La Gazzetta dello Sport (A.Pugliese – D.Stoppini) – Questione di coperte e di frigoriferi. Perché nessuno vuole sentire freddo, nessuno vuole restare con il cerino in mano. Il cerino ora ce l’ha Iturbe, stretto nella morsa di un giocatore convinto a restare quando freddo ancora non faceva, fine agosto, il solleone e chissà quale panorama immaginario davanti. Ora che più freddo fa, non è certo colpa di quel frigorifero pesante sulla schiena dell’attaccante, non è certo colpa del prezzo pagato un anno e mezzo fa se Iturbe non è ancora riuscito a prendersi la Roma. Non è colpa del frigorifero se la Roma si sta chiedendo a fondo se non sia giusto rinunciare persino a una coperta corta, ovvero a un attaccante esterno proprio nel momento in cui si infortuna Salah, in cui la stagione si aggiusta e fa pensare che davvero sarà lunga la strada da percorrere.

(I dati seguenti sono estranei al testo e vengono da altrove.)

Lemma set_last_push f s a : set_last_categoriser s (push_target (new_MappingTarget f) a) = push_target (mkTarget f s) a.
Proof.
  unfold set_last_categoriser, push_target. cbn. rewrite last_snoc, length_app. cbn. by rewrite Nat.add_sub, take_app_length.
Qed.

Lemma target_row_eq path f s :
  target_row path (mkTarget f s) =
    JObj ((if decide (s = "") then [] else [("categoriser", jstr s)]) ++ [("from", JArr path); ("to", jstr f)]).
Proof. unfold target_row. cbn [categoriser]. by case_decide. Qed.

Lemma read_row_written path t a : path ≠ [] → Forall component_ok path → target_ok t →
  read_row (row_of [] (path, t)) a = (insert_target path t a, Ok ()).
Proof.
  intros Hne Hp [Hf Hc]. destruct t as [f s]. cbn [field categoriser] in *. unfold row_of. cbn [fst snd app].
  assert (E : ∀ b, add_target (jstr f) (target_row (JSONPathComponent_get <$> path) (mkTarget f s)) b = (push_target (mkTarget f s) b, Ok ())).
  { intros b. rewrite target_row_eq, clean_jstr by done. unfold add_target, mbind, M_bind, liftM, modifyM, mret, M_ret.
    cbn [asString]. case_decide as Hs; cbn [app].
    - change (json_index _ "categoriser") with (Ok JNull : res json). cbn [isNull]. by rewrite Hs.
    - change (json_index _ "categoriser") with (Ok (jstr s) : res json). rewrite clean_jstr by done.
      cbn [isNull isString json_check_string asString]. by rewrite set_last_push. }
  rewrite <-(find_path_insert path _ (mkTarget f s) a Hne Hp E). rewrite target_row_eq. by case_decide.
Qed.

Lemma below_targets_ok m : Forall child_ok m → Forall (λ x, x.1 ≠ [] ∧ Forall component_ok x.1 ∧ target_ok x.2) (below_targets m).
Proof.
  assert (Ha : ∀ a, actions_ok a → Forall (λ x, Forall component_ok x.1 ∧ target_ok x.2) (all_targets a)).
  { intros a. induction a as [m' ts IH] using actions_nested_ind. intros (_ & Ht & Hm)%actions_ok_eq. rewrite all_targets_eq.
    apply Forall_app. split; [apply Forall_fmap; eapply Forall_impl; [exact Ht|]; by intros t Hok|].
    unfold below_targets. apply Forall_join, Forall_fmap. apply Forall_forall. intros [c a] Hin. rewrite Forall_forall in IH, Hm.
    destruct (Hm _ Hin) as (Hc & _ & Ha). cbn in *. apply Forall_fmap. eapply Forall_impl; [apply (IH _ Hin), Ha|].
    intros [p t] [Hp Hok]. cbn in *. auto. }
  intros Hm. unfold below_targets. apply Forall_join, Forall_fmap. eapply Forall_impl; [exact Hm|].
  intros [c a] (Hc & _ & Hok). cbn in *. apply Forall_fmap. eapply Forall_impl; [by apply Ha|]. intros [p t] [Hp Ht]. cbn in *. auto.
Qed.

Lemma read_rows_written l a : Forall (λ x, x.1 ≠ [] ∧ Forall component_ok x.1 ∧ target_ok x.2) l →
  for_each (row_of [] <$> l) read_row a = (insert_targets l a, Ok ()).
Proof.
  intros Hl. revert a. induction Hl as [|[p t] l (Hp & Hc & Ht) _ IH]; intros a; [done|]. cbn [fmap list_fmap for_each].
  rewrite (bind_ok _ _ _ (insert_target p t a) ()); [apply IH|]. by apply read_row_written.
Qed.

(** *** What is read *)

Lemma action_set_ok c a m : StronglySorted component_lt m.*1 → Forall child_ok m → child_ok (c, a) →
  StronglySorted component_lt (action_set c a m).*1 ∧ Forall child_ok (action_set c a m).
Proof.
  intros Hs Hm Ha.
  assert (H : StronglySorted component_lt (action_set c a m).*1 ∧ Forall child_ok (action_set c a m) ∧
    ∀ k, k ∈ (action_set c a m).*1 → k = c ∨ k ∈ m.*1); [|naive_solver].
  induction m as [|[k b] m IH]; cbn in *.
  - split_and!; [by repeat constructor|by apply Forall_singleton|set_solver].
  - apply StronglySorted_inv in Hs as [Hs Hall]. apply Forall_cons in Hm as [Hb Hm].
    case_decide as Hd; [subst k; split_and!; [by constructor|by constructor|set_solver]|].
    case_decide as Hlt.
    + split_and!; cbn; [|by rewrite !Forall_cons|set_solver]. constructor; [by constructor|]. constructor; [done|].
      eapply Forall_impl; [exact Hall|]. intros j Hj. by etrans.
    + destruct (IH Hs Hm) as (H1 & H2 & H3). split_and!; cbn; [|by constructor|set_solver]. constructor; [done|].
      apply Forall_forall. intros j [->|Hj]%H3; [|by rewrite Forall_forall in Hall; apply Hall].
      assert (Htri : component_lt k c ∨ k = c ∨ component_lt c k); [|naive_solver].
      destruct k as [j|i], c as [l|n]; cbn; try auto; [destruct (str_lt_trichotomy j l) as [|[->|]]|destruct (N.lt_trichotomy i n) as [|[->|]]]; auto.
Qed.

Lemma action_find_ok c m a : Forall child_ok m → action_find c m = Some a → actions_ok a.
Proof.
  induction 1 as [|[k b] m (_ & _ & Hb) _ IH]; cbn; [done|]. case_decide; [by intros [= <-]|done].
Qed.

Lemma insert_target_ok path t a : Forall component_ok path → target_ok t → actions_ok a →
  actions_ok (insert_target path t a) ∧ all_targets (insert_target path t a) ≠ [].
Proof.
  intros Hp Ht. revert a. induction Hp as [|c path Hc Hp IH]; intros [m ts] (Hs & Hts & Hm)%actions_ok_eq; cbn [insert_target].
  - unfold push_target. cbn [children target_fields]. rewrite actions_ok_eq, all_targets_eq, fmap_app. split.
    + split_and!; [done| |done]. apply Forall_app. split; [done|by apply Forall_singleton].
    + by intros [[_ ?]%app_eq_nil _]%app_eq_nil.
  - cbn [children target_fields]. set (b := default new_MappingActions (action_find c m)).
    assert (Hb : actions_ok b).
    { subst b. destruct (action_find c m) as [b|] eqn:E; [by eapply action_find_ok|]. cbn. by repeat constructor. }
    destruct (IH b Hb) as [H1 H2]. set (b' := insert_target path t b) in *.
    destruct (action_set_ok c b' m Hs Hm ltac:(by split_and!)) as [H3 H4]. split; [by apply actions_ok_eq|].
    rewrite all_targets_eq. assert (H5 : (c, b') ∈ action_set c b' m).
    { generalize b'. clear. intros b'. induction m as [|[k d] m IH]; cbn; [by left|]. case_decide as E; [subst; by left|]. case_decide; rewrite elem_of_cons; [by left|by right]. }
    apply list_elem_of_split in H5 as (m1 & m2 & ->). unfold below_targets. rewrite fmap_app, join_app, fmap_cons. cbn.
    destruct (all_targets b') as [|x l]; [done|]. cbn. intros [_ [_ ?]%app_eq_nil]%app_eq_nil. done.
Qed.

Lemma find_path_run path t (op : M MappingActions ()) a a' :
  Forall (λ x, json_clean x = true) path → (∀ b b', op b = (b', Ok ()) → b' = push_target t b) →
  find_path path op a = (a', Ok ()) → ∃ cs, Forall component_ok cs ∧ cs ≠ [] ∧ a' = insert_target cs t a.
Proof.
  intros Hp Hop.
  assert (E : ∀ x (op' : M MappingActions ()) (cs' : JSONPath → Prop), json_clean x = true →
    (∀ b b', op' b = (b', Ok ()) → ∃ cs, cs' cs ∧ Forall component_ok cs ∧ b' = insert_target cs t b) →
    ∀ a a', (comp ← liftM (JSONPathComponent_set x); on_child comp op') a = (a', Ok ()) →
    ∃ cs, Forall component_ok cs ∧ cs ≠ [] ∧ a' = insert_target cs t a).
  { clear. intros x op' cs' Hx Hop' a a' H. apply M_bind_inv in H as (? & c & [= <- Hc] & H). unfold on_child in H.
    destruct (op' _) as [b' r] eqn:Eb in H. injection H as <- ->. destruct (Hop' _ _ Eb) as (cs & _ & Hcs & ->).
    exists (c :: cs). split_and!; [constructor; [by eapply component_set_ok|done]|done|done]. }
  assert (Hlast : ∀ b b', op b = (b', Ok ()) → ∃ cs, cs = [] ∧ Forall component_ok cs ∧ b' = insert_target cs t b).
  { intros b b' ->%Hop. by exists []. }
  revert a a'. induction Hp as [|x path Hx Hp IH]; intros a a'; [by apply (E JNull op (λ cs, cs = []))|].
  destruct path as [|y path]; [by apply (E x op (λ cs, cs = []))|]. apply (E x _ (λ cs, cs ≠ [])); [done|].
  intros b b' H. destruct (IH b b' H) as (cs & ? & ? & ?). eauto.
Qed.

Adesso Iturbe senza Salah, il cambio di passo o la cessione
È L’ORA – Iturbe e la Roma è un rebus, un soap opera che di dolce ha poco o niente. Ha giusto l’amore del d.s. Sabatini per il calciatore. Non quello di Rudi Garcia, che per l’attacco ha fatto altre scelte. Lo dimostrano i tabellini, la prova è nelle uniche due volte in tutta la stagione in cui l’allenatore l’ha schierato titolare: Sassuolo e BateBorisov, una volta in campionato e un’altra in Champions, risultati scarsi, una sostituzione sceneggiata e una prova assai negativa. «Deve tornare a giocare come quando era bambino», dice Sabatini. Garcia chiede altro però. Chiede un calciatore, non un giocatore, non un ragazzo che sia travolto dalla pressione ogni volta che viene chiamato in causa. Chissà se davvero riuscirà a farlo a Roma, Iturbe. Il momento è adesso. Ora o mai più. Ultima chiamata. Lo slogan è da scegliere, ma il concetto è fin troppo chiaro. L’attaccante ha sette partite per cambiare il finale di una storia che naturalmente porterebbe alla cessione, a gennaio. Sabatini la definisce «improbabile», ma improbabile è pure che Iturbe non chieda di andar via, non chieda di tornare a inseguire il ritorno a se stesso. In fondo, lo farebbe «solo» con sei mesi di ritardo. Ad agosto l’addio in direzione Genova era cosa fatta, poi il cambio di rotta. Un errore, a leggerlo oggi. Magari le cose cambieranno. Forse c’è ancora tempo per dar ragione a quel ragazzo argentino che ieri su twitter ha postato una foto della maglia diIturbe ai tempi del River, chiedendo al calciatore di tornare in fretta in Argentina. Laggiù lo amano ancora. Roma è rimasta ferma al corteggiamento.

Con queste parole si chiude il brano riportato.